_EXERCISE DIRECTIONS_
From the records below, report the number of lines that contain "jstr", and add nothing.

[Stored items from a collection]
----
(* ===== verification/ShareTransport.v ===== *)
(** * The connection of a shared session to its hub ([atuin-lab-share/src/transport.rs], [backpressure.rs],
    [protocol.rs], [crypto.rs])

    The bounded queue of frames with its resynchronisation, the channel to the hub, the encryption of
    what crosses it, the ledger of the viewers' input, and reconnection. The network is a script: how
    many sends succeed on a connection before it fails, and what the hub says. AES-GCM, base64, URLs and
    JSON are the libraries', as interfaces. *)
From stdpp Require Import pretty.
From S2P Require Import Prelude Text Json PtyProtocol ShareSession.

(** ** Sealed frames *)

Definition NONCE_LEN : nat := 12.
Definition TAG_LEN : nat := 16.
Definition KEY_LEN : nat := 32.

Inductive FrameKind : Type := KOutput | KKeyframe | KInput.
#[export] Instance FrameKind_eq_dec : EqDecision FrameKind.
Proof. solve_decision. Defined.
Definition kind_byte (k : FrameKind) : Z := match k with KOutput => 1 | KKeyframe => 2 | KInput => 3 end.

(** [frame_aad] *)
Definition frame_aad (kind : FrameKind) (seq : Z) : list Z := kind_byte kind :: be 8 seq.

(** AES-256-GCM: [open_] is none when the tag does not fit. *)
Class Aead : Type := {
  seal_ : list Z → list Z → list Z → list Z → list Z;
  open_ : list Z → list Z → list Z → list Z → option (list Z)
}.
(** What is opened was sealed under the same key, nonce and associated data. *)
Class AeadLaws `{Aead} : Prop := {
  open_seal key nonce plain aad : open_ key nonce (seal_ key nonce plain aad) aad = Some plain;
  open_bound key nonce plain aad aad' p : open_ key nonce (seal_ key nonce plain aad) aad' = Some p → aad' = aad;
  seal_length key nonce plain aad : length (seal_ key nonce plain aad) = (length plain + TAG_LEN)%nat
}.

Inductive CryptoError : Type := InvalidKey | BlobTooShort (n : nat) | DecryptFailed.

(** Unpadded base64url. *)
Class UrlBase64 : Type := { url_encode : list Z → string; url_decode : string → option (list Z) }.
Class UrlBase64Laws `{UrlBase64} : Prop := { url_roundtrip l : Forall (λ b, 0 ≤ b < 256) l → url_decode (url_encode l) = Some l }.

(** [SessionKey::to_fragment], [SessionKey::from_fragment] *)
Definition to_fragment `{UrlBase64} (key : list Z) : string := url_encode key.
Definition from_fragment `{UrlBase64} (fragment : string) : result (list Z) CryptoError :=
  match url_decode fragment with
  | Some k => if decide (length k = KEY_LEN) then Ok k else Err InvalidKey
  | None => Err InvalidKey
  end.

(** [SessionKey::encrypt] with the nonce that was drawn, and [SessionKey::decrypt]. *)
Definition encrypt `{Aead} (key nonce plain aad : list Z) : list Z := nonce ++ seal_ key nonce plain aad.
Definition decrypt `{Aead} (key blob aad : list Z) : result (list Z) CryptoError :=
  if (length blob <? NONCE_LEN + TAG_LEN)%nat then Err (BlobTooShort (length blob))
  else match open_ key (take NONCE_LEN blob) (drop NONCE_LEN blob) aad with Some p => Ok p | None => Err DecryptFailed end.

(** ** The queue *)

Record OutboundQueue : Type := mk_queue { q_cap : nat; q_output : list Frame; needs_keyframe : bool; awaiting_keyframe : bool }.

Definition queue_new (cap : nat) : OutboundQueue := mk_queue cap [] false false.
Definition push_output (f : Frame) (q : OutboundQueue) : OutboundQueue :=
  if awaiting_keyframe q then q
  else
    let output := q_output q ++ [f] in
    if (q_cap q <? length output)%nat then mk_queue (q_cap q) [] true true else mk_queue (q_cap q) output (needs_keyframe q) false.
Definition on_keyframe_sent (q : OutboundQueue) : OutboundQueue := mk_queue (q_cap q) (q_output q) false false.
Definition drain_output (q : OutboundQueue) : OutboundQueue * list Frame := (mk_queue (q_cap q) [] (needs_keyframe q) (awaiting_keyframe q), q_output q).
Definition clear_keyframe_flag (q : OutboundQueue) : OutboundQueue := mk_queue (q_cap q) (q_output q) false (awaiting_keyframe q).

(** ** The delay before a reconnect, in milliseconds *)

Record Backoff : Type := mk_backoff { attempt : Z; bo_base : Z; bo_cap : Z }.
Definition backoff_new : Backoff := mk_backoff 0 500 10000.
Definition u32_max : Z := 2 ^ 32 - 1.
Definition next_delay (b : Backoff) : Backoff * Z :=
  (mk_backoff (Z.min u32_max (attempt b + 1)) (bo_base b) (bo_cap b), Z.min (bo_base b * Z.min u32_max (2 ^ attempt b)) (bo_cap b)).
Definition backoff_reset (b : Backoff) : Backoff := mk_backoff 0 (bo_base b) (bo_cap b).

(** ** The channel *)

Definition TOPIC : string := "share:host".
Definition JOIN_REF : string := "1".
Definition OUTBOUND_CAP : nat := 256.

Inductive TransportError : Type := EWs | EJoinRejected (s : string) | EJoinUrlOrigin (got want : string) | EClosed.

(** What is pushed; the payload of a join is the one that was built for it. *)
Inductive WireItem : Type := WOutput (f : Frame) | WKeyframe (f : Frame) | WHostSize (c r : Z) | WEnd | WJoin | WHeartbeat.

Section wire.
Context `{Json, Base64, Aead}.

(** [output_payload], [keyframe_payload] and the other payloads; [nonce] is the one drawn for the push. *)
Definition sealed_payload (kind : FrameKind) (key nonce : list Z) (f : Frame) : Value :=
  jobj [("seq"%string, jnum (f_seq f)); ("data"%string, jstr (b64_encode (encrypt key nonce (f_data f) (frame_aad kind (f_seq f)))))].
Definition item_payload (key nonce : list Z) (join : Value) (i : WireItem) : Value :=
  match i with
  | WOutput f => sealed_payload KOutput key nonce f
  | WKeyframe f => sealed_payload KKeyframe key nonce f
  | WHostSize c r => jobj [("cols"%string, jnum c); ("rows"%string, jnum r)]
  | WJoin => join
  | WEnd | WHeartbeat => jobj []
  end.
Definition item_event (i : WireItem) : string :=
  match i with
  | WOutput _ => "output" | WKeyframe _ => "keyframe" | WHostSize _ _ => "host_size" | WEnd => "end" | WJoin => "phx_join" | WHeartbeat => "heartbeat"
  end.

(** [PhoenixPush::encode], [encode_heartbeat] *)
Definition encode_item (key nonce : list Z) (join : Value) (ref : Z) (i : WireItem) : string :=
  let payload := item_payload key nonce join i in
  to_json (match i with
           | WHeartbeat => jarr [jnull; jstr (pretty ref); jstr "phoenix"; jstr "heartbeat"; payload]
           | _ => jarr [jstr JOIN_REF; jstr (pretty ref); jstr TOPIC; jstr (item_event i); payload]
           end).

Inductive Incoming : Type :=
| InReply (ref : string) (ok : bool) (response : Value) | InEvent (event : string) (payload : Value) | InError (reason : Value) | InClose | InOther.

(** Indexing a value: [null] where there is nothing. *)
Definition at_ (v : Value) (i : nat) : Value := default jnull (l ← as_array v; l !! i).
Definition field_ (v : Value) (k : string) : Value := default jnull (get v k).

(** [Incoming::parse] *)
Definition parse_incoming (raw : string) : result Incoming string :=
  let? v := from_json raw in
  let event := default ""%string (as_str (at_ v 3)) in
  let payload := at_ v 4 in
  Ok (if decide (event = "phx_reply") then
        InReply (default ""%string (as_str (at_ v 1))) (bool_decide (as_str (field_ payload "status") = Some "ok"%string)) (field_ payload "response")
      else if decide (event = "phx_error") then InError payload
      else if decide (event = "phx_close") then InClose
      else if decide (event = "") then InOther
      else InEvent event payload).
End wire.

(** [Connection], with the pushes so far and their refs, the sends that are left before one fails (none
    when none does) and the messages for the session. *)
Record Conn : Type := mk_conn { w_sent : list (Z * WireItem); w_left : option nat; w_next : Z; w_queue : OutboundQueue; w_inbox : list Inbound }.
----
_SOLUTION_
3